Choose Your Own Adventure Math

November 23rd, 2009 by Brian Leave a reply »

Choose Your Own Adventure books kept me coming back to the public library daily as a kid and I would be willing to bet partly influenced my decision to become a librarian.

A friend of mine sent me this link a while back and it’s taken me until now to sort through all of the analysis of the Choose Your Own Adventure books. I hadn’t realized that as the series went on, there became less choices in the books. I have always wondered what it took to organize all of the pages to point to different places throughout the book. (I made a Choose Your Own Adventure radio show CD in high school, so I understand the effort on a smaller scale.) Check out this site for more of the math behind Choose Your Own Adventure books.

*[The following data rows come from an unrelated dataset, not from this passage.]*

(** Adding a record with a fresh arrival number. *)
Lemma holds_write n Vc Pc Hc Vc' Pc' vs hs v :
  n < 2 ^ 64 -> holds Vc Pc Hc vs hs -> Forall (good_value n) vs -> good_value n v -> pending v ->
  Forall (fun w => vr_Seq w < vr_Seq v) vs ->
  put_at (vkey v) (encoded (vrec_of v)) Vc Vc' -> put_at (pkey v) (ref (vkey v)) Pc Pc' ->
  holds Vc' Pc' Hc (vs ++ [v]) hs.
Proof.
  intros Hn [Hv Hp Hh] Hg Hgv Hpe Hlt HV HP. rewrite Forall_forall in Hg, Hlt.
  assert (Hfresh : forall w, w ∈ vs -> vkey w <> vkey v).
  { intros w Hw E. eapply vkey_seq in E; [|done|by apply Hg|done]. specialize (Hlt w Hw). lia. }
  split.
  - intros k b. rewrite HV. case_bool_decide as E.
    + subst k. split; [intros [= <-]; exists v; set_solver|].
      intros (w & Hw & Ek & ->). apply elem_of_snoc in Hw as [Hw| ->]; [|done].
      exfalso. by apply (Hfresh w Hw).
    + rewrite Hv. split; intros (w & Hw & Ek & Eb); [exists w; set_solver|].
      apply elem_of_snoc in Hw as [Hw| ->]; [by exists w|congruence].
  - intros k b. rewrite HP. case_bool_decide as E.
    + subst k. split; [intros [= <-]; exists v; set_solver|].
      intros (w & Hw & Hpw & Ek & ->). apply elem_of_snoc in Hw as [Hw| ->]; [|done].
      exfalso. apply (Hfresh w Hw). symmetry. eapply pkey_vkey; [done|by apply Hg|done].
    + rewrite Hp. split; intros (w & Hw & Hpw & Ek & Eb); [exists w; set_solver|].
      apply elem_of_snoc in Hw as [Hw| ->]; [by exists w|congruence].
  - done.
Qed.

Lemma holds_entry n Vc Pc Hc Hc' vs hs h :
  n < 2 ^ 64 -> holds Vc Pc Hc vs hs -> Forall (good_history n) hs -> good_history n h ->
  Forall (fun w => hr_Seq w < hr_Seq h) hs ->
  put_at (hkey h) (encoded (hrec_of h)) Hc Hc' -> holds Vc Pc Hc' vs (hs ++ [h]).
Proof.
  intros Hn [Hv Hp Hh] Hg Hgh Hlt HH. rewrite Forall_forall in Hg, Hlt. split; [done|done|].
  intros k b. rewrite HH. case_bool_decide as E.
  - subst k. split; [intros [= <-]; exists h; set_solver|].
    intros (w & Hw & Ek & ->). apply elem_of_snoc in Hw as [Hw| ->]; [|done].
    exfalso. symmetry in Ek. eapply hkey_seq in Ek; [|done|by apply Hg|done]. specialize (Hlt w Hw). lia.
  - rewrite Hh. split; intros (w & Hw & Ek & Eb); [exists w; set_solver|].
    apply elem_of_snoc in Hw as [Hw| ->]; [by exists w|congruence].
Qed.

(** ** Flips *)

Definition flipped (f : StatusFlip) (v : ValueRecord) : ValueRecord :=
  mkValueRecord (vr_TaskID v) (vr_ExecutionID v) (vr_Field v) (vr_Value v) (sf_NewStatus f) (vr_Timestamp v) (vr_Seq v).

(** What the loop of a flip does to the contents, for the records [us]. *)
Record flip_effect (f : StatusFlip) (us : list ValueRecord) (Vc Pc Vc' Pc' : bytes -> option bytes) : Prop := {
  fe_v_at u : u ∈ us -> Vc' (vkey u) = Some (encoded (vrec_of (flipped f u)));
  fe_v_off k : (forall u, u ∈ us -> k <> vkey u) -> Vc' k = Vc k;
  fe_p_at u : u ∈ us -> Pc' (pkey u) = None;
  fe_p_off k : (forall u, u ∈ us -> k <> pkey u) -> Pc' k = Pc k
}.

Definition to_flip (f : StatusFlip) (v : ValueRecord) : Prop := vr_TaskID v = sf_TaskID f /\ pending v.

Lemma flip_record_cases f v :
  (to_flip f v /\ flip_record f v = flipped f v) \/ (~ to_flip f v /\ flip_record f v = v).
Proof.
  unfold flip_record, to_flip, pending. destruct (String.eqb_spec (vr_TaskID v) (sf_TaskID f)); simpl; [|right; tauto].
  case_bool_decide; [left; done|right; tauto].
Qed.

Lemma flip_record_key f v : vkey (flip_record f v) = vkey v /\ pkey (flip_record f v) = pkey v.
Proof. destruct (flip_record_cases f v) as [[_ ->]|[_ ->]]; done. Qed.

Lemma good_flip n f v :
  sf_NewStatus f = ValueStatusCommitted \/ sf_NewStatus f = ValueStatusAborted ->
  good_value n v -> good_value n (flip_record f v).
Proof.
  intros Hs Hg. destruct (flip_record_cases f v) as [[_ ->]|[_ ->]]; [|done]. destruct Hg.
  split; try done; [|unfold settled_status; simpl; tauto].
  exact (json_status_exact (vrec_of v) (sf_NewStatus f) gv_exact0).
Qed.

(** A flip that reaches exactly the pending records of its task. *)
Lemma holds_flip n f us Vc Pc Hc Vc' Pc' vs hs :
  n < 2 ^ 64 -> holds Vc Pc Hc vs hs -> Forall (good_value n) vs ->
  StronglySorted (fun a b => vr_Seq a < vr_Seq b) vs ->
  sf_NewStatus f = ValueStatusCommitted \/ sf_NewStatus f = ValueStatusAborted ->
  (forall v, v ∈ us <-> v ∈ vs /\ to_flip f v) ->
  flip_effect f us Vc Pc Vc' Pc' -> holds Vc' Pc' Hc (map (flip_record f) vs) hs.
Proof.
  intros Hn [Hv Hp Hh] Hg Hs Hst Hus [Fv Fv' Fp Fp']. rewrite Forall_forall in Hg.
  assert (Hkey : forall v w, v ∈ vs -> w ∈ vs -> vkey v = vkey w -> v = w).
  { intros v w Hvv Hw E. eapply (seq_unique vr_Seq); [done..|]. eapply vkey_seq; [done|by apply Hg|by apply Hg|done]. }
  assert (Hpk : forall v w, v ∈ vs -> w ∈ vs -> pkey v = pkey w -> v = w).
  { intros v w Hvv Hw E. apply Hkey; [done..|]. eapply pkey_vkey; [by apply Hg|by apply Hg|done]. }
  assert (Hoff : forall v, v ∈ vs -> ~ to_flip f v -> forall u, u ∈ us -> vkey v <> vkey u /\ pkey v <> pkey u).
  { intros v Hvv Hnf u Hu. apply Hus in Hu as [Hu Hfu].
    split; intros E; [apply Hkey in E|apply Hpk in E]; try done; congruence. }
  split; [| |done].
  - intros k b. split.
    + intros Hk. destruct (decide (Exists (fun u => k = vkey u) us)) as [He|He].
      * apply Exists_exists in He as (u & Hu & ->). rewrite Fv in Hk by done. injection Hk as <-.
        apply Hus in Hu as [Hu Hfu]. exists (flip_record f u).
        destruct (flip_record_cases f u) as [[_ ->]|[? _]]; [|done]. split; [|done].
        apply list_elem_of_fmap. exists u. destruct (flip_record_cases f u) as [[_ ->]|[? _]]; done.
      * rewrite Fv' in Hk by (intros u Hu E; apply He, Exists_exists; eauto).
        apply Hv in Hk as (v & Hvv & -> & ->). exists (flip_record f v).
        destruct (flip_record_key f v) as [-> _]. split; [by apply list_elem_of_fmap_2|]. split; [done|].
        destruct (flip_record_cases f v) as [[Hf _]|[_ ->]]; [|done].
        exfalso. apply He, Exists_exists. exists v. split; [by apply Hus|done].
    + intros (w & Hw & -> & ->). apply list_elem_of_fmap in Hw as (v & -> & Hvv).
      destruct (flip_record_key f v) as [-> _].
      destruct (flip_record_cases f v) as [[Hf ->]|[Hf ->]]; [by apply Fv, Hus|].
      rewrite Fv' by (intros u Hu; by apply (Hoff v Hvv Hf)). apply Hv. by exists v.
  - intros k b. split.
    + intros Hk. destruct (decide (Exists (fun u => k = pkey u) us)) as [He|He].
      * apply Exists_exists in He as (u & Hu & ->). by rewrite Fp in Hk by done.
      * rewrite Fp' in Hk by (intros u Hu E; apply He, Exists_exists; eauto).
        apply Hp in Hk as (v & Hvv & Hpe & -> & ->).
        destruct (flip_record_cases f v) as [[Hf _]|[_ E]].
        { exfalso. apply He, Exists_exists. exists v. split; [by apply Hus|done]. }
        exists v. split_and!; [apply list_elem_of_fmap; by exists v|done..].
    + intros (w & Hw & Hpe & -> & ->). apply list_elem_of_fmap in Hw as (v & -> & Hvv).
      destruct (flip_record_cases f v) as [[_ E]|[Hf E]]; rewrite E in *.
      { unfold pending in Hpe. simpl in Hpe. destruct Hst; congruence. }
      rewrite Fp' by (intros u Hu; by apply (Hoff v Hvv Hf)). apply Hp. by exists v.
Qed.


Definition del_at (k : bytes) (c c' : bytes -> option bytes) : Prop :=
  forall k', c' k' = if bool_decide (k = k') then None else c k'.

(** The loop handles one record after the other. *)
Lemma flip_effect_nil f Vc Pc : flip_effect f [] Vc Pc Vc Pc.
Proof. split; try done; intros u []%elem_of_nil. Qed.

Lemma flip_effect_cons f u us Vc Pc V1 P1 V2 P2 :
  (forall w, w ∈ us -> vkey u <> vkey w) -> (forall w, w ∈ us -> pkey u <> pkey w) ->
  put_at (vkey u) (encoded (vrec_of (flipped f u))) Vc V1 -> del_at (pkey u) Pc P1 ->
  flip_effect f us V1 P1 V2 P2 -> flip_effect f (u :: us) Vc Pc V2 P2.
Proof.
  intros Hv Hp HV HP [Fv Fv' Fp Fp']. split.
  - intros w [->|Hw]%elem_of_cons; [|by apply Fv]. rewrite Fv' by done. rewrite HV. by rewrite bool_decide_true.
  - intros k Hk. rewrite Fv' by (intros w Hw; apply Hk; set_solver). rewrite HV.
    rewrite bool_decide_false; [done|]. intros <-. by apply (Hk u ltac:(set_solver)).
  - intros w [->|Hw]%elem_of_cons; [|by apply Fp]. rewrite Fp' by done. rewrite HP. by rewrite bool_decide_true.
  - intros k Hk. rewrite Fp' by (intros w Hw; apply Hk; set_solver). rewrite HP.
    rewrite bool_decide_false; [done|]. intros <-. by apply (Hk u ltac:(set_solver)).
Qed.

Lemma list_choice {A B} (P : A -> B -> Prop) (l : list A) :
  (forall a, a ∈ l -> exists b, P a b) -> exists l', Forall2 P l l'.
Proof.
  induction l as [|a l IH]; intros H; [by exists []|].
  destruct (H a ltac:(set_solver)) as [b Hb]. destruct IH as [l' Hl']; [intros; apply H; set_solver|].
  exists (b :: l'). by constructor.
Qed.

Also of note were the Lone Wolf books by Joe Dever. It makes sense that these types of books, ones where you jump around inside the framework of the book, came around during milestones in video game computing. (For my students that know how much I love video games, you should imagine what it would be like growing up on this game. Yeah, no 3D cards, just text.)

The Lone Wolf books were cool because they had a page at the end with random numbers scattered across them. This was to generate a score for your character’s skill checks and attacks. It was a book where you were the main character and it played out like a variation on a video game. You were supposed to close your eyes and point to one of the numbers, but my teacher would always get mad at me during silent reading time.

These books really grabbed my imagination because, no matter how hard I tried to predict where the story was going, it could always take a crazy turn. Some smart authors even put fake endings into the book to trap you if you were just flipping through the pages.

The worlds that these authors created I can still remember. That’s why the samizdat quote is so poignant:

It was the fact that after reading it you understood the logic of Gibson’s world. And that logic was portable to any new scenario you could dream up.